→ **Your assignment**:
The entries below contain a line with "assert (Hrs : length" and a line with "split_and!; try not_in;". Retype exactly everything from the first down to the second, both included, and nothing else.

→ **Input for this task**:
####
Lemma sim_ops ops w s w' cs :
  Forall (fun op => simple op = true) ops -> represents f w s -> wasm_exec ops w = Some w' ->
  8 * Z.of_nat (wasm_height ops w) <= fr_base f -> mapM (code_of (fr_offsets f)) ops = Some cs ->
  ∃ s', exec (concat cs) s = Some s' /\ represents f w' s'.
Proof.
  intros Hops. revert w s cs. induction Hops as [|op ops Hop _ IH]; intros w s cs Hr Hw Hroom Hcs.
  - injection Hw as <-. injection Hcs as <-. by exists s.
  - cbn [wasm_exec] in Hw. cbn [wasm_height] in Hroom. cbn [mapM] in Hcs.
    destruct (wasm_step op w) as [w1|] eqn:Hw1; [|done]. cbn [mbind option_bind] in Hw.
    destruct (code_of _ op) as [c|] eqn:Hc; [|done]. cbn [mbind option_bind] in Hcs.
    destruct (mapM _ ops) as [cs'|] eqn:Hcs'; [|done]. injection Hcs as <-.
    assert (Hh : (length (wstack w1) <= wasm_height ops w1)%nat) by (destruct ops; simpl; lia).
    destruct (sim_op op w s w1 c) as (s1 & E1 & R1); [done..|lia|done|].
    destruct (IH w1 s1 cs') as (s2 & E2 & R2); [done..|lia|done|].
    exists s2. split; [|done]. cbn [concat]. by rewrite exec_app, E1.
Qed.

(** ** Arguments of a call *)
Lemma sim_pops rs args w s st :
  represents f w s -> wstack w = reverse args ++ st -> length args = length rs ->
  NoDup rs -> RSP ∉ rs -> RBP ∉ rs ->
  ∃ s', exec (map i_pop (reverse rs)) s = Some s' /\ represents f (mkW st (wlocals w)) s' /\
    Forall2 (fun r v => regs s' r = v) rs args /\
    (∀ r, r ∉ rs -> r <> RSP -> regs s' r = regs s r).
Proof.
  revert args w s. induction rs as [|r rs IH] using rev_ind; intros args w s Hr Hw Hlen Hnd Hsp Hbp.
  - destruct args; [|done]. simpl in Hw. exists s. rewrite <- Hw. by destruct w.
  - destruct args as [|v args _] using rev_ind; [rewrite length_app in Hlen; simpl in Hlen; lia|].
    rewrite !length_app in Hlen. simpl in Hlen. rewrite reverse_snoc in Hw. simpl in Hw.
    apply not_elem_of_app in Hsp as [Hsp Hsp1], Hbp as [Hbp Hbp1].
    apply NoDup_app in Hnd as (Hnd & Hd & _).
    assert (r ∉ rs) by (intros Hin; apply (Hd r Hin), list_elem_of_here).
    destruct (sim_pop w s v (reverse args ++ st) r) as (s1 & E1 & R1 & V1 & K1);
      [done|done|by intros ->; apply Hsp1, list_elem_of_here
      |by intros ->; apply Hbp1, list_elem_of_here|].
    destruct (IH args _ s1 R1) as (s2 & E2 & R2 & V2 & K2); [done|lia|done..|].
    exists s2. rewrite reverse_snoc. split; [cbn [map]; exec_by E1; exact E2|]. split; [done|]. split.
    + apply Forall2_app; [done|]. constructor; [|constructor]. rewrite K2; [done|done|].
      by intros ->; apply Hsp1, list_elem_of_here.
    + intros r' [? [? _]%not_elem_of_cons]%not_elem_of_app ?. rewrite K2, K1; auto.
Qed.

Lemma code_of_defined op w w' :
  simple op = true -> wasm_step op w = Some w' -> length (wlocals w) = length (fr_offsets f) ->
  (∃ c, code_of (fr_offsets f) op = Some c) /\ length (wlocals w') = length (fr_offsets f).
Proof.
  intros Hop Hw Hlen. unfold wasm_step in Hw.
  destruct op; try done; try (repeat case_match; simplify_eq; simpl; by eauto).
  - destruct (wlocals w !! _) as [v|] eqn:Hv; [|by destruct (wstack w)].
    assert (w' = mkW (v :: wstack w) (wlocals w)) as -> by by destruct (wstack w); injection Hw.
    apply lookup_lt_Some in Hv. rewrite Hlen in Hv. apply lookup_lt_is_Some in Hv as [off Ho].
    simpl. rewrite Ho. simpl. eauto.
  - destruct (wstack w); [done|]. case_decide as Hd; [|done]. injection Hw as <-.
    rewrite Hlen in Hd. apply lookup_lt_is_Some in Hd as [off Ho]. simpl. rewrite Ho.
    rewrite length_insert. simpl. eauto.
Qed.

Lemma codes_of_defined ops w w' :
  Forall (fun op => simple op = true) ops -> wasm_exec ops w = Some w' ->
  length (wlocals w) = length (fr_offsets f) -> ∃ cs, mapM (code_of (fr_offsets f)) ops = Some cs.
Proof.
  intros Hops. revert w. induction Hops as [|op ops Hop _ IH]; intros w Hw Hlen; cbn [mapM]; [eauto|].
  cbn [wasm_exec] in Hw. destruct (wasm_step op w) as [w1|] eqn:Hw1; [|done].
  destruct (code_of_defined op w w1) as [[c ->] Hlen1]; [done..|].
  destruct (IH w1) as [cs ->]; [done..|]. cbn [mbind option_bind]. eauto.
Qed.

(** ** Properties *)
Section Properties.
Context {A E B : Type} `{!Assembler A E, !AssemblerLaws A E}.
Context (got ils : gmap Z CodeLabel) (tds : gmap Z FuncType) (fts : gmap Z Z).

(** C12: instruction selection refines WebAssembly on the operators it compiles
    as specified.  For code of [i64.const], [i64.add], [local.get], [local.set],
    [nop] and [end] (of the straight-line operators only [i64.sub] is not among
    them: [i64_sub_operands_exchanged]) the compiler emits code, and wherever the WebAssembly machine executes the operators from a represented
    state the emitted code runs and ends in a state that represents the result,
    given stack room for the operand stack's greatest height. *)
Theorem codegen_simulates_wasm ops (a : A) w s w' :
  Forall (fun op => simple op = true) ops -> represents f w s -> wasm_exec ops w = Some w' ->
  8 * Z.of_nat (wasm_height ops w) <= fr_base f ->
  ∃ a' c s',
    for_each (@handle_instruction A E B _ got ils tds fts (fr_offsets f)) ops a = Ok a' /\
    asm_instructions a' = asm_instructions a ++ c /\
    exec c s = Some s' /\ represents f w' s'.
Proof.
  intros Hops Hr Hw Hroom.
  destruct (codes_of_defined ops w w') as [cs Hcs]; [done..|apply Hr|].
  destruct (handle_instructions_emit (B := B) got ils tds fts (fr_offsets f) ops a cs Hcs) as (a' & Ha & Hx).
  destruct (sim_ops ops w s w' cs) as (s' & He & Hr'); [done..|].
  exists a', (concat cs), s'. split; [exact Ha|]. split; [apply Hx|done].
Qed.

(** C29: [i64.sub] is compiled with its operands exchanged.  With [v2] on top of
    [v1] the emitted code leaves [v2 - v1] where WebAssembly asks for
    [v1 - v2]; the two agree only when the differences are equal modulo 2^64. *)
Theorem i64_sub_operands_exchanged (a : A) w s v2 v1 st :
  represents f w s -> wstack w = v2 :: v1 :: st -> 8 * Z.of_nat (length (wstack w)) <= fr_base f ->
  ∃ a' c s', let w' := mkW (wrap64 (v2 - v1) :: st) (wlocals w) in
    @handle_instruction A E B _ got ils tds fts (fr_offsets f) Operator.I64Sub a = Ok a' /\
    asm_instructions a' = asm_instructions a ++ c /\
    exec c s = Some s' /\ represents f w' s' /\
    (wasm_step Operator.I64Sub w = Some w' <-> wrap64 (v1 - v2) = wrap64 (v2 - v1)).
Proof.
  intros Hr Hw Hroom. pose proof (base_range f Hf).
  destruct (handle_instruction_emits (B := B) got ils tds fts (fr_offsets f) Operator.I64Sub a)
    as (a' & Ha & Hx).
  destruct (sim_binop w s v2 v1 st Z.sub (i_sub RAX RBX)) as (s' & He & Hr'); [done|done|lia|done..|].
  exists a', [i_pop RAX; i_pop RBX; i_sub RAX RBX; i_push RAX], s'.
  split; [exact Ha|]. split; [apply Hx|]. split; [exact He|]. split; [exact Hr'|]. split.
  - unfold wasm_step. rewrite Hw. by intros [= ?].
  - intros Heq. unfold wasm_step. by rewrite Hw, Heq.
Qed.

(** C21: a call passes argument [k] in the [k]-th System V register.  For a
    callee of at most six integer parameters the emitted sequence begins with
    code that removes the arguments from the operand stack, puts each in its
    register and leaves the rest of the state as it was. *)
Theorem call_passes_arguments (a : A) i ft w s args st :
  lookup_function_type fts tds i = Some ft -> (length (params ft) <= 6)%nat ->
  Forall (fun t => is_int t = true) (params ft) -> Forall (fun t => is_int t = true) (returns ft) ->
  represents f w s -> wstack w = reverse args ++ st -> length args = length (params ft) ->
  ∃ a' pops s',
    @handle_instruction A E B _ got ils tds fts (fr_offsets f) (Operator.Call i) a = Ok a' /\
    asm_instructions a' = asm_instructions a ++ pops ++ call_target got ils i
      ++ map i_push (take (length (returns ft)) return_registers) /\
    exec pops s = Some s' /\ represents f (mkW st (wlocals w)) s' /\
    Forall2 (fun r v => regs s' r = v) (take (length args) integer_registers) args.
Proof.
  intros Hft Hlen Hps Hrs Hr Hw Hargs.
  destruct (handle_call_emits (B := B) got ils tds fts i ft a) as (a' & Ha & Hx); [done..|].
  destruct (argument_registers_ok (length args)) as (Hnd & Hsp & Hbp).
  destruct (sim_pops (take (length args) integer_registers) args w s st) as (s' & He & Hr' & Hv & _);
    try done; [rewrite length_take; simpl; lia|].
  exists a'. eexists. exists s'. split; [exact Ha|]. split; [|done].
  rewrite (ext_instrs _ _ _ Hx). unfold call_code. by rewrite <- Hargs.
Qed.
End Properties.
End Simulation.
####
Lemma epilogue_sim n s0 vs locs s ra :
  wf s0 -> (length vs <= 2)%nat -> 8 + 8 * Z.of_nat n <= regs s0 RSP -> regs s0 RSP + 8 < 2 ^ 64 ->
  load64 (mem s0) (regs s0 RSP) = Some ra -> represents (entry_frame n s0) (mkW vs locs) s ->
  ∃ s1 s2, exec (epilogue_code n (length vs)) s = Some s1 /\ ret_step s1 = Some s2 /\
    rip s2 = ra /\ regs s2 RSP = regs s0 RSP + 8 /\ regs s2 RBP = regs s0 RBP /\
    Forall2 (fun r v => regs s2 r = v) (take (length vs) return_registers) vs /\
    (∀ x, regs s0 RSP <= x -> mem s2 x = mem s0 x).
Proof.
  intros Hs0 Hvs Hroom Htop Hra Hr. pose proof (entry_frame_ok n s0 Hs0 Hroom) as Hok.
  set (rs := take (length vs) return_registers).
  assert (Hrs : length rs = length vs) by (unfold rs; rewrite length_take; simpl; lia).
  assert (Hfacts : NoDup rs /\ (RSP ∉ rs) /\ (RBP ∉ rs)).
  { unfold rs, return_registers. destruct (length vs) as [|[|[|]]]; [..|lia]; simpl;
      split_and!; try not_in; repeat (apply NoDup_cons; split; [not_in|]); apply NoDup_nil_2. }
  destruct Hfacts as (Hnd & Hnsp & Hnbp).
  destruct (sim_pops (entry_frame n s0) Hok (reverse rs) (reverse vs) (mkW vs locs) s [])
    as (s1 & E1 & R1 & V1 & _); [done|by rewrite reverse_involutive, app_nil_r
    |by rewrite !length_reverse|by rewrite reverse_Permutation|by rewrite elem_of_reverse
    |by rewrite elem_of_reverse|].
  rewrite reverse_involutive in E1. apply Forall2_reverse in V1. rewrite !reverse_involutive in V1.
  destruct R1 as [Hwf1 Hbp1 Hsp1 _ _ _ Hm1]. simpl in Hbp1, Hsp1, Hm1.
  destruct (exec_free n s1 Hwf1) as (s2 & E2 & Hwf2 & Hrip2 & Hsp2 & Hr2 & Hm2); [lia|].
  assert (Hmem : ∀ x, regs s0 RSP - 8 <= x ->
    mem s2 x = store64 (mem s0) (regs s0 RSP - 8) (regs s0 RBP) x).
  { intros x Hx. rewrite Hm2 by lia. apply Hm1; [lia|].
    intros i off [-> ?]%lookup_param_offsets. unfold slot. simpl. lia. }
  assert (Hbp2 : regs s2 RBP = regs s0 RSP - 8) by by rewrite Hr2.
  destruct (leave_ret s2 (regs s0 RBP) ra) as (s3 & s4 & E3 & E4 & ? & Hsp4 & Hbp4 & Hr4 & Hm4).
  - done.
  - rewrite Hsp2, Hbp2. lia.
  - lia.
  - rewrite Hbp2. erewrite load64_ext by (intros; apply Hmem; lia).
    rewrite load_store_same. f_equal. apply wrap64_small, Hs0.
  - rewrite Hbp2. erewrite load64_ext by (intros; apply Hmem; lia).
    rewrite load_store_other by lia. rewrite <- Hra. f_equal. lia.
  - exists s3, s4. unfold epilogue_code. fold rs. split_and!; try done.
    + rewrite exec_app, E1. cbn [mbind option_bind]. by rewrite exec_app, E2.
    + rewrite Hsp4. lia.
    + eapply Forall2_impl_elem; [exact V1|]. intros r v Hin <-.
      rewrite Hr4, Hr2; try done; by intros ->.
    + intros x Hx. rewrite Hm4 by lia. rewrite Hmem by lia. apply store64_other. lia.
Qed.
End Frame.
####
→ **Reply to the task**:
  assert (Hrs : length rs = length vs) by (unfold rs; rewrite length_take; simpl; lia).
  assert (Hfacts : NoDup rs /\ (RSP ∉ rs) /\ (RBP ∉ rs)).
  { unfold rs, return_registers. destruct (length vs) as [|[|[|]]]; [..|lia]; simpl;
      split_and!; try not_in; repeat (apply NoDup_cons; split; [not_in|]); apply NoDup_nil_2. }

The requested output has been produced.